Важнейшей целью Ассоциации является привлечение внимания общества к проблемам будущего, начинать решать которые необходимо уже сегодня.
«Будущее ДВА»: опыты теоретического подхода к истории будущего
Автор: Фокин Александр Александрович
Темы: методология и гносеология прогнозирования, философия
Как верно подметил еще Аврелий Августин, время одновременно и очень простой предмет и очень сложный. Воспринимая как должное существование трех времен: прошлого, настоящего, будущего, мы с трудом можем осознать их относительность. Связь физического времени и исторического довольно долго была скрыта от понимания исследователей. Историки, прежде всего, обращают внимание на прошлое, значительное количество исторических работ посвящено изучению культурной памяти. Настоящее, как поле актуальных интересов, находится в сфере внимания общественных наук, а вот будущее, как предмет неосязаемый, оказывается вне рамок конкретных дисциплин.
Для Ж. Деррида существует разница между «l’avenir» и «le future» – «грядущим» и «будущим». Одно для него связано с определенностью, а другое с непредсказуемостью. Соглашаясь с ним, предложим собственное развитие его идеи. Существует будущее, в реализации которого человек не сомневается, а есть вероятностное будущее. Например, подбрасывая монету вверх, человек не сомневается, что она упадет вниз. Вероятность обратного события в обычных условиях крайне низка, и человек ею пренебрегает. Но человек не знает, какой стороной монета упадет. Выбирая один из вариантов, он тем самым конструирует желательное будущее, то есть он знает, что монета может упасть другой стороной, но в его персональном грядущем монета падает нужной ему стороной.
Есть вероятность, что предполагаемое будущее реализуется, но в рамках данного текста интересен другой вариант развития событий. Таким образом, появляется два варианта будущего: 1) будущее, которое предполагалось, но не осуществилось, его можно назвать «Будущее ДВА» (Б2); 2) будущее, которое не предполагалось, но произошло (Б1).
«Будущее ДВА», в отличие от «Будущего ОДИН», не стало настоящим и прошлым, а так и осталось будущим, только будущим в прошлом. В этом случае необходимо различать еще два подварианта будущего: 1) личное будущее, которое относится к ближайшему временному отрезку; 2) культурное будущее, которое, в свою очередь, относится к большим временным отрезкам и, как показывает история, редко реализуется.
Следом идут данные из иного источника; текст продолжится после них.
Lemma add_peer_spec addr sess s : bgp_inv s -> gb_running s = true -> addr ∉ gb_peers s -> bgp_PeerAddress sess = addr ->
  let o := add_peer lib addr sess s in
  bgp_inv o.2 /\ gb_running o.2 = true /\ gb_prefixes s ⊆ gb_prefixes o.2 /\
  (gb_peers o.2 = gb_peers s \/ gb_peers o.2 = {[addr]} ∪ gb_peers s) /\
  match o.1 with
  | Ok _ => gb_peers o.2 = {[addr]} ∪ gb_peers s /\ forall p, p ∈ bgp_AnnouncedPrefixes sess -> is_Some (gb_prefixes o.2 !! p)
  | Err _ => True
  end.
Proof using Type.
  intros [Hp Hl Hd] Hrun Ha Haddr. unfold add_peer, mbind, stM_bind, wrap, lib_do. rewrite Hp in Ha. rewrite Haddr.
  destruct (lib (gb_calls s) (AddPeer addr (bgp_PeerASN sess))) as [u|e] eqn:E.
  - cbn. set (s1 := mkGoBGP _ _ _ _ _ _).
    assert (Hi1 : bgp_inv s1).
    { split; cbn; [by rewrite told_snoc, Hp|by apply lawful_snoc|congruence]. }
    pose proof (announce_all_frame (bgp_AnnouncedPrefixes sess) s1 Hi1 Hrun) as [[H1 H2 H3 H4 _] H5].
    destruct (announce_all _ _ s1) as [[[]|e] s2]; cbn in *.
    + split_and!; [done|congruence|done|by right|done|by apply H5].
    + split_and!; [done|congruence|done|by right|done].
  - cbn. split_and!; try done; [|by left]. split; cbn; [by rewrite told_snoc|by apply lawful_snoc|congruence].
Qed.

Lemma remove_peers_spec desired order s : bgp_inv s -> gb_running s = true -> NoDup order -> (forall a, a ∈ order -> a ∈ gb_peers s) ->
  let o := remove_peers lib desired order s in
  bgp_inv o.2 /\ gb_running o.2 = true /\ gb_prefixes o.2 = gb_prefixes s /\ gb_peers o.2 ⊆ gb_peers s /\
  match o.1 with
  | Ok _ => forall a, a ∈ gb_peers o.2 <-> a ∈ gb_peers s /\ (a ∈ order -> is_Some (desired !! a))
  | Err _ => True
  end.
Proof using Type.
  revert s. induction order as [|a order IH]; intros s Hs Hrun Hnd Hin; cbn [remove_peers].
  { cbn. split_and!; try done. intros a. split; [|by intros []]. intros Ha. split; [done|]. by intros []%not_elem_of_nil. }
  apply NoDup_cons in Hnd as [Hna Hnd]. destruct (desired !! a) as [d|] eqn:Ed.
  { destruct (IH s Hs Hrun Hnd) as (H1 & H2 & H3 & H4 & H5); [intros b Hb; apply Hin; by right|]. cbn in *.
    destruct (remove_peers _ _ _ s) as [[u|e] s']; cbn in *; split_and!; try done.
    intros b. rewrite H5, elem_of_cons. naive_solver. }
  destruct (delete_peer_spec a s Hs Hrun) as (H1 & H2 & H3 & H4); [apply Hin; by left|].
  unfold mbind, stM_bind. destruct (delete_peer lib a s) as [[u|e] s1]; cbn in *; [|by rewrite H4].
  destruct (IH s1 H1 H2 Hnd) as (G1 & G2 & G3 & G4 & G5); [intros b Hb; rewrite H4; apply elem_of_difference; split; [apply Hin; by right|intros ->%elem_of_singleton; done]|].
  destruct (remove_peers _ _ _ s1) as [[u'|e] s']; cbn in *; (split_and!; [done|done|congruence|by etrans; [exact G4|rewrite H4; apply subseteq_difference_l]|]); [|done].
  intros b. rewrite G5, H4, elem_of_cons, elem_of_difference, elem_of_singleton. split.
  - intros [[Hb Hne] Hb']. split; [done|]. intros [->|?]; [done|auto].
  - intros [Hb Hb']. split_and!; [done| |auto]. intros ->. rewrite Ed in Hb'. by destruct (Hb' (or_introl eq_refl)).
Qed.

Lemma add_peers_spec order s : bgp_inv s -> gb_running s = true -> (forall p, p ∈ order -> bgp_PeerAddress p.2 = p.1) ->
  let o := add_peers lib order s in
  bgp_inv o.2 /\ gb_running o.2 = true /\ gb_prefixes s ⊆ gb_prefixes o.2 /\
  match o.1 with
  | Ok _ => (forall a, a ∈ gb_peers o.2 <-> a ∈ gb_peers s \/ a ∈ order.*1) /\
      (NoDup order.*1 -> forall a sess p, (a, sess) ∈ order -> a ∉ gb_peers s -> p ∈ bgp_AnnouncedPrefixes sess -> is_Some (gb_prefixes o.2 !! p))
  | Err _ => True
  end.
Proof using Type.
  revert s. induction order as [|[a sess] order IH]; intros s Hs Hrun Hin; cbn [add_peers].
  { cbn. split_and!; try done; [intros a; rewrite elem_of_nil; tauto|]. by intros _ a sess p []%not_elem_of_nil. }
  assert (Ha : bgp_PeerAddress sess = a) by (apply (Hin (a, sess)); by left).
  assert (H1 : let o := add_if_new lib a sess s in bgp_inv o.2 /\ gb_running o.2 = true /\ gb_prefixes s ⊆ gb_prefixes o.2 /\
    match o.1 with
    | Ok _ => gb_peers o.2 = {[a]} ∪ gb_peers s /\ (a ∉ gb_peers s -> forall p, p ∈ bgp_AnnouncedPrefixes sess -> is_Some (gb_prefixes o.2 !! p))
    | Err _ => True
    end).
  { unfold add_if_new. destruct (decide _); cbn; [split_and!; try done; clear -e; set_solver|].
    destruct (add_peer_spec a sess s) as (? & ? & ? & _ & Hok); [done..|].
    destruct (add_peer _ _ _ s) as [[]?]; cbn in *; [|done]. destruct Hok. done. }
  unfold mbind, stM_bind. destruct (add_if_new lib a sess s) as [[u|e] s1]; cbn in H1; [|tauto]. destruct H1 as (H1 & H2 & H3 & H4 & H5).
  destruct (IH s1 H1 H2) as (G1 & G2 & G3 & G4); [intros p Hp; apply Hin; by right|].
  destruct (add_peers _ _ s1) as [[u'|e] s']; cbn in *; [|split_and!; [done|done|by etrans|done]].
  destruct G4 as [G4 G5]. split; [done|]. split; [done|]. split; [by etrans|]. split.
  { intros b. rewrite G4, H4, elem_of_union, elem_of_singleton, elem_of_cons. clear. tauto. }
  intros [Hna Hnd]%NoDup_cons b sess' p [[= -> ->]|Hb]%elem_of_cons Hnew Hp.
  - destruct (H5 Hnew p Hp) as [x Hx]. exists x. by eapply lookup_weaken.
  - apply (G5 Hnd b sess' p Hb); [|done]. rewrite H4, elem_of_union, elem_of_singleton. intros [->|?]; [|done].
    apply Hna, list_elem_of_fmap. by exists (a, sess').
Qed.
End bgp.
Необходимо уточнить, что данная схема является упрощением и, помимо «Будущего ДВА», могут существовать «Будущее ТРИ», «Будущее ЧЕТЫРЕ», «Будущее N» и так далее до бесконечности. Человек может обладать индивидуальным культурным будущим, а также, являясь частью коллектива, быть элементом собирательного коллективного образа будущего. Необходимо различать образ будущего и представление о будущем. Представление о будущем – это процесс, то есть динамическая структура, а образ будущего – сформированная и закрепленная в неком корпусе текстов идея, а следовательно, структура статическая.
Образ будущего – чрезвычайно важная категория, с древнейших времен и до наших дней люди ищут эффективные способы делать правильные прогнозы. Это могут быть методы как магического характера (гадание, транс, гороскопы), так и научного (прогнозы биржевых аналитиков, метеосводки). Люди не просто желают знать будущее, они активно им руководствуются. Как показывает Д. Уилсон на примере осады Мюнстера в 1534-35 гг., такие культурно обусловленные образы будущего даже могут приводить к трагедиям и массовым жертвам[1].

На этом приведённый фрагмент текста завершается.